Quando una società di umanoidi propone loro, siamo in una sorta di futuro vicinissimo, un figlio robotico identico a quello che hanno perso, soprattutto la mamma accetta. Viene costruito con la memoria dei genitori e quello che loro hanno voluto inserire dei suoi unici sette anni di vita. Può fare tutto, a parte mangiare, bagnarsi, bere. Se cade è riparabile, mostrando la stretta apertura robotico che aveva il vecchio, glorioso Astro Boy degli anni ’50.
Non tutto funziona tra Kakeru e i suoi genitori, ma se avete pazienza alla fine si capirà quello che ha in testa Kore eda. Dopo anni di studi appassionati sull’idea della nuova famiglia, e sul crescere i bambini in famiglie diverse, ricordate “Father and Son”, sulla crescita dei ragazzi nel mondo di oggi, “Monster”, alla fine questo dolce, delicato, racconto di costruzione architettonica organica porta solo avanti un quadro di cinema molto coerente e sempre commovente nella sua umanità. Magari non aggiunge nulla alla grande filmografia di Kore-eda, ma se vi piacciono i suoi film penso che questo “Sheep in the Box” sia imperdibile.
Stamane ho visto un altro film giapponese, passato a Un Certain Regard, “All the Lovers in the Night”, diretto, al suo quarto film, da Yukiko Sode, tratto da un romanzo molto noto in Giappone dallo stesso titolo di Mieko Kawakami, con la delicata Yukino Kishii nel ruolo di Fuyuko, una giovane correttrice di bozze freelance, e il mitico Tadanobu Asano come un bel professore di fisica cinquantenne, Mistutsuka. Raccontato come fosse il libro da una voce maschile, ci porta nel mondo abbastanza strampalato di Fuyuko, giovane e precisissima correttrice di bozze che vive praticamente segregata a casa a lavorare. Le sole volte che la vediamo uscire sono con un’amica più allegra e quando inizia a bere pesantemente. Beve però completamente da sola.

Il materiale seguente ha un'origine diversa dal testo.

Definition quotes_outcome quotes free errors (r : result (option (list (PeerInfo * PaymentQuote))) ClientError) : Prop :=
  match r with
  | Ok (Some qs) => length qs = CLOSE_GROUP_SIZE ∧ qs = take CLOSE_GROUP_SIZE quotes
  | Ok None => (CLOSE_GROUP_SIZE_MAJORITY ≤ length (free : list PeerInfo))%nat
  | Err e => e = InsufficientQuotes (length quotes) (length free) (length errors) errors ∧
             (length quotes < CLOSE_GROUP_SIZE)%nat ∧ (length free < CLOSE_GROUP_SIZE_MAJORITY)%nat
  end.

Lemma collect_quotes_outcome arrivals quotes free errors :
  (arrivals = [] → (length quotes < CLOSE_GROUP_SIZE)%nat) → (length free < CLOSE_GROUP_SIZE_MAJORITY)%nat →
  quotes_outcome (quotes ++ quotes_of arrivals) (free ++ free_of arrivals) (errors ++ errors_of arrivals)
    (collect_quotes quotes free errors arrivals).
Proof.
  revert quotes free errors. induction arrivals as [|[res peer] arrivals IH]; intros quotes free errors Hq Hf.
  - simpl. rewrite !app_nil_r. auto.
  - cbn [collect_quotes]. cbv zeta. set (quotes' := match res with Ok (Some _) => _ | _ => quotes end).
    set (free' := match res with Ok None => _ | _ => free end). set (errors' := match res with Err _ => _ | _ => errors end).
    assert (quotes ++ quotes_of ((res, peer) :: arrivals) = quotes' ++ quotes_of arrivals) as ->
      by (subst quotes'; destruct res as [[|]|]; simpl; by rewrite <- ?app_assoc).
    assert (free ++ free_of ((res, peer) :: arrivals) = free' ++ free_of arrivals) as ->
      by (subst free'; destruct res as [[|]|]; simpl; by rewrite <- ?app_assoc).
    assert (errors ++ errors_of ((res, peer) :: arrivals) = errors' ++ errors_of arrivals) as ->
      by (subst errors'; destruct res as [[|]|]; simpl; by rewrite <- ?app_assoc).
    destruct ((_ <=? _)%nat && _) eqn:Hdone.
    + apply andb_true_iff in Hdone as [Hle%Nat.leb_le _]. split; [rewrite length_take; lia|]. by rewrite take_app_le.
    + destruct (Nat.leb_spec CLOSE_GROUP_SIZE_MAJORITY (length free')) as [Hfree|Hfree]; [simpl; rewrite length_app; lia|].
      apply IH; [|done]. intros ->. rewrite (bool_decide_true ([] = [])) in Hdone by done.
      rewrite orb_true_r, andb_true_r in Hdone. by apply Nat.leb_gt in Hdone.
Qed.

Con risultati non piacevoli. Vomita, perde il controllo. Diventata adulta dopo una brutta esperienza di violenza con un compagno di studi, Fuyuko parla pochissimo, non mostra nessun segno di contentezza o dolore, è realmente un personaggio letterario che ha ridotto tutto al minimo. A parte la bottiglia.
E’ allora che incontra il professore di fisica Mitsukusa di Tadanobu Asano, che la invita al bar ogni settimana e non si permette neppure di sfiorarla. Ma le spiega i segreti della luce e lei rimane colpita da lui. Dopo mesi di questo rapporto, lui le chiede se può chiamarla col nome. A questo punto capiamo che ogni minima azione o di minimo movimento tra i due diventa qualcosa di amplificato, cioè d’amore. Bello. Strano. Potrebbe piacere molto al nostro pubblico.